The pick-up for those of you who ordered rain barrels has been changed. Instead of SBS on Earth Day (that’s tomorrow, April 20), you can meet right up the street at the A Gallery parking lot. This is right across from the insurance company and Eden. It is the future location of Elio’s store. There will be some extra barrels for sale for those of you (like me) who neglected to order ahead. I believe the time is from 10 a.m. to 2 or 3 p.m.
I was living in Washington, D.C. in April of 1970 when, on the 22nd, I attended the city’s first Earth Day celebration. How is it possible that 43 years have passed since?
I was no stranger to large gatherings on the National Mall. It was the Viet Nam War era after all. Wisconsin Sen.
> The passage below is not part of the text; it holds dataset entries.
(** X12.  In every success report of [search_web_structured], each item
    is consistent: its two block fields are equal; its cleaned_text has
    no leading or trailing whitespace; an item with a status code has no
    error note, its block is the formatted block of its own title, domain,
    url and cleaned_text, and it carries raw_html exactly when include_html
    was set; an item without a status code has an error note and empty
    cleaned_text, block, domain and no raw_html. *)
Theorem structured_items_consistent (E : Env) (query search_type : string)
    (num_results : option Z) (include_html : bool)
    (api_key fallback_api_key : option string) (use_fallback : bool)
    (w w' : World) (items : list Item) (blocks : list string) (n : nat) :
  search_web_structured_exit E query search_type num_results include_html
    api_key fallback_api_key use_fallback w = (Ok (SSuccess items blocks n), w') ->
  Forall (item_consistent include_html) items.
Proof.
  intros Hrun.
  apply structured_success_inv in Hrun
    as (resp & le & w1 & body & _ & _ & _ & _ & Hloop).
  destruct (st_loop_spec E (normalize_search_type search_type) include_html
              (zip (hits_of (normalize_search_type search_type) body)
                   (gather E (truthy_links
                      (hits_of (normalize_search_type search_type) body))))
              0%nat [] [] 0%nat) as (items' & Hspec & _ & Hall & _).
  rewrite Hloop in Hspec. injection Hspec as -> _ _. exact Hall.
Qed.

Lemma filter_length_le {A} (f g : A -> bool) (l : list A) :
  Forall (fun x => f x = true -> g x = true) l ->
  (length (List.filter f l) <= length (List.filter g l))%nat.
Proof.
  induction 1 as [|x l Hx _ IH]; [reflexivity|]. cbn [List.filter].
  destruct (f x) eqn:Hf.
  - rewrite (Hx eq_refl). cbn. lia.
  - destruct (g x); cbn; lia.
Qed.

(** X13.  In every success report of [search_web_structured], the count
    of successful extractions given in the summary is the number of items
    with a non-empty cleaned_text; the blocks joined into
    serper_text_joined are the blocks of the items that have a status
    code, in the order of the items; so the count is at most the number of
    blocks, which is at most the number of items. *)
Theorem structured_counts (E : Env) (query search_type : string)
    (num_results : option Z) (include_html : bool)
    (api_key fallback_api_key : option string) (use_fallback : bool)
    (w w' : World) (items : list Item) (blocks : list string) (n : nat) :
  search_web_structured_exit E query search_type num_results include_html
    api_key fallback_api_key use_fallback w = (Ok (SSuccess items blocks n), w') ->
  n = length (List.filter has_text items)
  /\ blocks = map i_web_text_for_chunking (List.filter fetched items)
  /\ (n <= length blocks <= length items)%nat.
Proof.
  intros Hrun.
  apply structured_success_inv in Hrun
    as (resp & le & w1 & body & _ & _ & _ & _ & Hloop).
  destruct (st_loop_spec E (normalize_search_type search_type) include_html
              (zip (hits_of (normalize_search_type search_type) body)
                   (gather E (truthy_links
                      (hits_of (normalize_search_type search_type) body))))
              0%nat [] [] 0%nat) as (items' & Hspec & Hlen & _ & Himp).
  rewrite Hloop in Hspec. injection Hspec as -> -> ->. cbn [app Nat.add].
  split; [reflexivity|]. split; [reflexivity|].
  rewrite length_map. split; [apply filter_length_le; exact Himp|].
  apply List.filter_length_le.
Qed.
Gaylord Nelson came up with the idea originally, and the fire in the Cuyahoga River in Ohio cemented the need for something to be done about how we treat Mother Earth. Jokes ran rampant about smog in Los Angeles; trash was tossed with abandon at unregulated “town dumps”; movies showed stars throwing debris out of car windows; no one had heard of recycling, never mind did it; and it was a fact of life that industrial towns smelled bad.
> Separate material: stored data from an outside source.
(** [port.Write(frame)]: the call is recorded, and fails when the port says
    so. *)
Definition port_write (p : Port) (frame : list byte) : Port * option error :=
  match write_errs p with
  | [] =>
      (mkPort (open_err p) (incoming p) [] (written p ++ [frame]) (closed p)
              (tie_read_first p) (clock p), None)
  | e :: rest =>
      (mkPort (open_err p) (incoming p) rest (written p ++ [frame]) (closed p)
              (tie_read_first p) (clock p), e)
  end.

(** [port.Close()] *)
Definition port_close (p : Port) : Port :=
  mkPort (open_err p) (incoming p) (write_errs p) (written p) true (tie_read_first p) (clock p).

(** ** [io.ReadAtLeast] *)

Inductive read_result :=
| Blocked                       (* the call never returns *)
| Returned (rest : list read_event) (buf : list byte) (n : Z) (err : option error)
           (elapsed : Z).

(** The loop [for n < min && err == nil { nn, err = r.Read(buf[n:]); n += nn }].
    A call of [Read] stores at most [len(buf) - n] bytes; what does not fit
    stays in the port for the next call, and the call then returns no error.
    In that case [buf] is full, and as [ReadAtLeast] enters the loop only
    with [len(buf) >= min] the loop is over. *)
Fixpoint read_loop (evs : list read_event) (buf : list byte) (min n : Z)
    (err : option error) (elapsed : Z) : read_result :=
  if (n <? min) && (match err with None => true | Some _ => false end) then
    match evs with
    | [] => Blocked
    | ev :: rest =>
        let room := Z.to_nat (Slice.len buf - n) in
        let got := firstn room (bytes ev) in
        let left := skipn room (bytes ev) in
        let buf' := Slice.store buf n got in
        let n' := n + Slice.len got in
        match left with
        | [] => read_loop rest buf' min n' (rerr ev) (elapsed + delay ev)
        | _ :: _ => Returned (mkRead 0 left (rerr ev) :: rest) buf' n' None (elapsed + delay ev)
        end
    end
  else Returned evs buf n err elapsed.

Definition ReadAtLeast (evs : list read_event) (buf : list byte) (min : Z) : read_result :=
  if Slice.len buf <? min then Returned evs buf 0 (Some ErrShortBuffer) 0
  else
    match read_loop evs buf min 0 None 0 with
    | Blocked => Blocked
    | Returned rest buf' n err elapsed =>
        let err' :=
          if min <=? n then None
          else match err with
               | Some EOF => if 0 <? n then Some ErrUnexpectedEOF else Some EOF
               | _ => err
               end in
        Returned rest buf' n err' elapsed
    end.

(** ** [readWithTimeout] *)

(** [time.Sleep(2e9)]: the duration of the timer, in nanoseconds. *)
Definition timeout_ns : Z := 2000000000.

Definition timed_out : error := ErrorsNew "Timed out."%string.

(** The read goroutine and the timer goroutine race; [select] takes the one
    that is ready first, and either when both are.  After a timeout the
    abandoned read still consumes what the port delivers. *)
Definition readWithTimeout (p : Port) (n : Z) : Port * list byte * option error :=
  match ReadAtLeast (incoming p) (Slice.make 120) n with
  | Blocked => (advance (set_incoming p []) timeout_ns, [], Some timed_out)
  | Returned rest buf _ err elapsed =>
      if (elapsed <? timeout_ns) || ((elapsed =? timeout_ns) && tie_read_first p)
      then (advance (set_incoming p rest) elapsed, buf, err)
      else (advance (set_incoming p rest) timeout_ns, [], Some timed_out)
  end.

(** ** [Status] *)

Record TracerStatus := mkStatus {
  ArrayVoltage : float32;
  ArrayCurrent : float32;
  ArrayPower : float32;
  BatteryVoltage : float32;
  BatteryCurrent : float32;
  BatterySOC : Z;
  BatteryTemp : float32;
  BatteryMaxVoltage : float32;
  BatteryMinVoltage : float32;
  DeviceTemp : float32;
  LoadVoltage : float32;
  LoadCurrent : float32;
  LoadPower : float32;
  Load : bool;
  EnergyConsumedDaily : float32;
  EnergyConsumedMonthly : float32;
  EnergyConsumedAnnual : float32;
  EnergyConsumedTotal : float32;
  EnergyGeneratedDaily : float32;
  EnergyGeneratedMonthly : float32;
  EnergyGeneratedAnnual : float32;
  EnergyGeneratedTotal : float32;
  Timestamp : option Z      (* [None] is the zero [time.Time] *)
}.

(** The zero value of [TracerStatus]: what the named result [t] holds until
    it is assigned. *)
Definition zeroStatus : TracerStatus :=
  mkStatus zero zero zero zero zero 0 zero zero zero zero zero zero zero false
           zero zero zero zero zero zero zero zero None.

Notation "x <- c1 ;; c2" :=
  (match c1 with Some x => c2 | None => None end)
  (at level 61, c1 at next level, right associativity).

(** The body of the loop [for _, r := range queryStateCommand], over the
    commands still to run.  The result is the port, the buffer and [err] at
    the point where the loop is left. *)
Fixpoint exchanges (cmds : list command) (p : Port) (buffer : list byte)
    : option (Port * list byte * option error) :=
  match cmds with
  | [] => Some (p, buffer, None)
  | r :: cmds' =>
      let '(p1, werr) := port_write p (data r) in
      match werr with
      | Some e => Some (p1, buffer, Some e)
      | None =>
          let '(p2, b, rerr) := readWithTimeout p1 (respLen r) in
          match rerr with
          | Some e => Some (p2, buffer, Some e)
          | None =>
              buffer' <- Slice.copy_from buffer (offset r) b ;;
              exchanges cmds' p2 buffer'
          end
      end
  end.

(** [unpack(buffer[lo:hi]) / 100] *)
Definition field (buffer : list byte) (lo hi : Z) : option float32 :=
  s <- Slice.slice buffer lo hi ;;
  Some (div (unpack s) (of_Z 100)).

(** Lines 125 to 154 of [Status]: the fields of [t] from the assembled
    buffer, with [now] the reading of [time.Now().UTC()]. *)
Definition decode (now : Z) (buffer : list byte) : option TracerStatus :=
  b8 <- Slice.index buffer 8 ;;
  let load := byte_val b8 =? 1 in
  arrayVoltage <- field buffer 24 26 ;;
  arrayCurrent <- field buffer 26 28 ;;
  arrayPower <- field buffer 28 30 ;;
  batteryVoltage <- field buffer 32 34 ;;
  loadVoltage <- field buffer 40 42 ;;
  loadCurrent <- field buffer 42 44 ;;
  loadPower <- field buffer 44 46 ;;
  batteryTemp <- field buffer 56 58 ;;
  deviceTemp <- field buffer 58 60 ;;
  b65 <- Slice.index buffer 65 ;;
  let batterySOC := byte_val b65 in
  s <- Slice.slice buffer 73 75 ;;
  let bc := unpack s in
  let bc := if gtb bc (of_Z 32768) then sub bc (of_Z 65536) else bc in
  let batteryCurrent := div bc (of_Z 100) in
  batteryMaxVoltage <- field buffer 82 84 ;;
  batteryMinVoltage <- field buffer 84 86 ;;
  energyConsumedDaily <- field buffer 86 88 ;;
  energyConsumedMonthly <- field buffer 88 92 ;;
  energyConsumedAnnual <- field buffer 92 96 ;;
  energyConsumedTotal <- field buffer 96 100 ;;
  energyGeneratedDaily <- field buffer 100 104 ;;
  energyGeneratedMonthly <- field buffer 104 108 ;;
  energyGeneratedAnnual <- field buffer 108 112 ;;
  energyGeneratedTotal <- field buffer 112 116 ;;
  Some {| Timestamp := Some now;
          Load := load;
          ArrayVoltage := arrayVoltage;
          ArrayCurrent := arrayCurrent;
          ArrayPower := arrayPower;
          BatteryVoltage := batteryVoltage;
          LoadVoltage := loadVoltage;
          LoadCurrent := loadCurrent;
          LoadPower := loadPower;
          BatteryTemp := batteryTemp;
          DeviceTemp := deviceTemp;
          BatterySOC := batterySOC;
          BatteryCurrent := batteryCurrent;
          BatteryMaxVoltage := batteryMaxVoltage;
          BatteryMinVoltage := batteryMinVoltage;
          EnergyConsumedDaily := energyConsumedDaily;
          EnergyConsumedMonthly := energyConsumedMonthly;
          EnergyConsumedAnnual := energyConsumedAnnual;
          EnergyConsumedTotal := energyConsumedTotal;
          EnergyGeneratedDaily := energyGeneratedDaily;
          EnergyGeneratedMonthly := energyGeneratedMonthly;
          EnergyGeneratedAnnual := energyGeneratedAnnual;
          EnergyGeneratedTotal := energyGeneratedTotal |}.

(** [Status(portName)], with [p] the state of the device that [portName]
    names.  The result is [None] when the call panics, and otherwise the
    port as the call leaves it with the two results [(t, err)]. *)
Definition Status (p : Port) : option (Port * TracerStatus * option error) :=
  match open_err p with
  | Some e => Some (p, zeroStatus, Some e)
  | None =>
      match exchanges queryStateCommand p (Slice.make 120) with
      | None => None
      | Some (p', _, Some e) => Some (port_close p', zeroStatus, Some e)
      | Some (p', buffer, None) =>
          t <- decode (clock p') buffer ;;
          Some (port_close p', t, None)
      end
  end.

(** Two snapshots agree on every field except the capture timestamp. *)
Definition same_fields (t u : TracerStatus) : Prop :=
  mkStatus (ArrayVoltage t) (ArrayCurrent t) (ArrayPower t) (BatteryVoltage t)
           (BatteryCurrent t) (BatterySOC t) (BatteryTemp t) (BatteryMaxVoltage t)
           (BatteryMinVoltage t) (DeviceTemp t) (LoadVoltage t) (LoadCurrent t)
           (LoadPower t) (Load t) (EnergyConsumedDaily t) (EnergyConsumedMonthly t)
           (EnergyConsumedAnnual t) (EnergyConsumedTotal t) (EnergyGeneratedDaily t)
           (EnergyGeneratedMonthly t) (EnergyGeneratedAnnual t) (EnergyGeneratedTotal t)
           (Timestamp u) = u.

(** The float32 fields decoded without a sign, each with the byte range
    [lo, hi) of the buffer it is read from (lines 128 to 154 of [Status]). *)
Definition unsigned_fields : list ((TracerStatus -> float32) * (Z * Z)) :=
  [ (ArrayVoltage, (24, 26)); (ArrayCurrent, (26, 28)); (ArrayPower, (28, 30));
    (BatteryVoltage, (32, 34)); (LoadVoltage, (40, 42)); (LoadCurrent, (42, 44));
    (LoadPower, (44, 46)); (BatteryTemp, (56, 58)); (DeviceTemp, (58, 60));
    (BatteryMaxVoltage, (82, 84)); (BatteryMinVoltage, (84, 86));
    (EnergyConsumedDaily, (86, 88)); (EnergyConsumedMonthly, (88, 92));
    (EnergyConsumedAnnual, (92, 96)); (EnergyConsumedTotal, (96, 100));
    (EnergyGeneratedDaily, (100, 104)); (EnergyGeneratedMonthly, (104, 108));
    (EnergyGeneratedAnnual, (108, 112)); (EnergyGeneratedTotal, (112, 116)) ].

(** Every float32 field of the snapshot: battery current and the unsigned
    ones. *)
Definition float_fields : list ((TracerStatus -> float32) * (Z * Z)) :=
  (BatteryCurrent, (73, 75)) :: unsigned_fields.

(** The field holds the value [unpack] gives for its byte range, divided by
    100. *)
Definition scaled_raw (t : TracerStatus) (buffer : list byte)
    (f : (TracerStatus -> float32) * (Z * Z)) : Prop :=
  exists s, Slice.slice buffer (fst (snd f)) (snd (snd f)) = Some s /\
            fst f t = div (unpack s) (of_Z 100).

(** The correction of lines 141 to 143, on the raw value [bc]. *)
Definition sign_corrected (bc : float32) : float32 :=
  if gtb bc (of_Z 32768) then sub bc (of_Z 65536) else bc.

(** The regions of the commands [cmds] follow one another without gap or
    overlap from position [from] up to position [upto]. *)
Fixpoint tiles (from upto : Z) (cmds : list command) : Prop :=
  match cmds with
  | [] => from = upto
  | c :: cmds' =>
      offset c = from /\ 0 < respLen c /\ tiles (from + respLen c) upto cmds'
  end.

(** The number of bytes [io.ReadAtLeast] has read when it returns. *)
Definition read_count (p : Port) (n : Z) : Z :=
  match ReadAtLeast (incoming p) (Slice.make 120) n with
  | Blocked => 0
  | Returned _ _ cnt _ _ => cnt
  end.

(** The reply each exchange of the loop receives, for as long as the
    exchanges succeed: the bytes [io.ReadAtLeast] has read into its buffer. *)
Fixpoint received (cmds : list command) (p : Port) : list (list byte) :=
  match cmds with
  | [] => []
  | r :: cmds' =>
      let '(p1, werr) := port_write p (data r) in
      match werr with
      | Some _ => []
      | None =>
          let '(p2, b, rerr) := readWithTimeout p1 (respLen r) in
          match rerr with
          | Some _ => []
          | None =>
              firstn (Z.to_nat (read_count p1 (respLen r))) b :: received cmds' p2
          end
      end
  end.

(** The read of [n] bytes has not returned when the timer fires. *)
Definition read_late (p : Port) (n : Z) : Prop :=
  match ReadAtLeast (incoming p) (Slice.make 120) n with
  | Blocked => True
  | Returned _ _ _ _ elapsed =>
      timeout_ns < elapsed \/ (elapsed = timeout_ns /\ tie_read_first p = false)
  end.

(** The exchange of command [d] on port [p] fails with [e] and leaves the
    port as [pf]: the write fails, or the write succeeds and the bounded
    read returns an error (an error of the read, or the timeout). *)
Definition step_fails (p : Port) (d : command) (e : error) (pf : Port) : Prop :=
  port_write p (data d) = (pf, Some e) \/
  exists p1 b, port_write p (data d) = (p1, None) /\
               readWithTimeout p1 (respLen d) = (pf, b, Some e).

(** [unpack(buffer[lo:hi]) / 100] on a buffer that holds the range. *)
Definition scaled (buffer : list byte) (lo hi : Z) : float32 :=
  div (unpack (Slice.window buffer lo hi)) (of_Z 100).

(** A device that answers the five commands with replies of the declared
    lengths, the third one in two pieces: byte 8 of the first reply is 01,
    bytes 7 and 8 of the third are 04 D2 and its byte 48 is 50. *)
Definition sample_replies : list (list byte) :=
  [ repeat Byte.x00 8 ++ [Byte.x01] ++ repeat Byte.x00 2;
    repeat Byte.x22 6;
    repeat Byte.x00 7 ++ [Byte.x04; Byte.xd2] ++ repeat Byte.x33 39
      ++ [Byte.x50] ++ repeat Byte.x00 2;
    repeat Byte.x44 11;
    repeat Byte.x55 41 ].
The anti-war movement was ready to take on a new fight. The first April 22 Earth Day was held in major cities across the country with millions of participants.
To his everlasting credit, Richard Nixon responded with a push for the Clean Air Act. The Environmental Protection Agency was formed. One little odd piece of trivia — Richard Nixon died on April 22 sometime in the early 1990s. How I remember this stuff is remarkable to me. Did I eat breakfast?
I finally planted the tomato seeds. I never do it in a timely fashion. Everyone else’s are a foot tall, for Pete’s sake. Again, let me reassure you. I’ll get a crop about the same time. Nature is so forgiving to a point.
My chickens escaped their pen and polished off the rest of the crocuses and walked around on top of a bed of about-to-bloom tulips. Sigh!
The Virginia bluebells have big juicy buds, hostas and astilbe are up several inches, and all seems right in the gardens.
I managed to kill all the agapanthus I tried to winter over under plastic. The figs in the same location, however, made it and will be going into the ground soon. I am planting them once and for all. I think in a southern exposure with some protection next winter, they should be able to fend for themselves.
I was planning some cynical comments concerning the “autopsy” of the G.O.P. electoral results to either amuse or aggravate you this week.
However, I just heard of the events at the Boston Marathon. It’s only Monday night as I write this. Nothing is known at this point. What struck me was how many people rushed toward the explosion to tear down the barricades. They were clearly putting themselves in possible danger to be of assistance to others.
These horrible acts of violence seem to bring out the best in ordinary, sane people. It makes me believe that there is hope for us after all.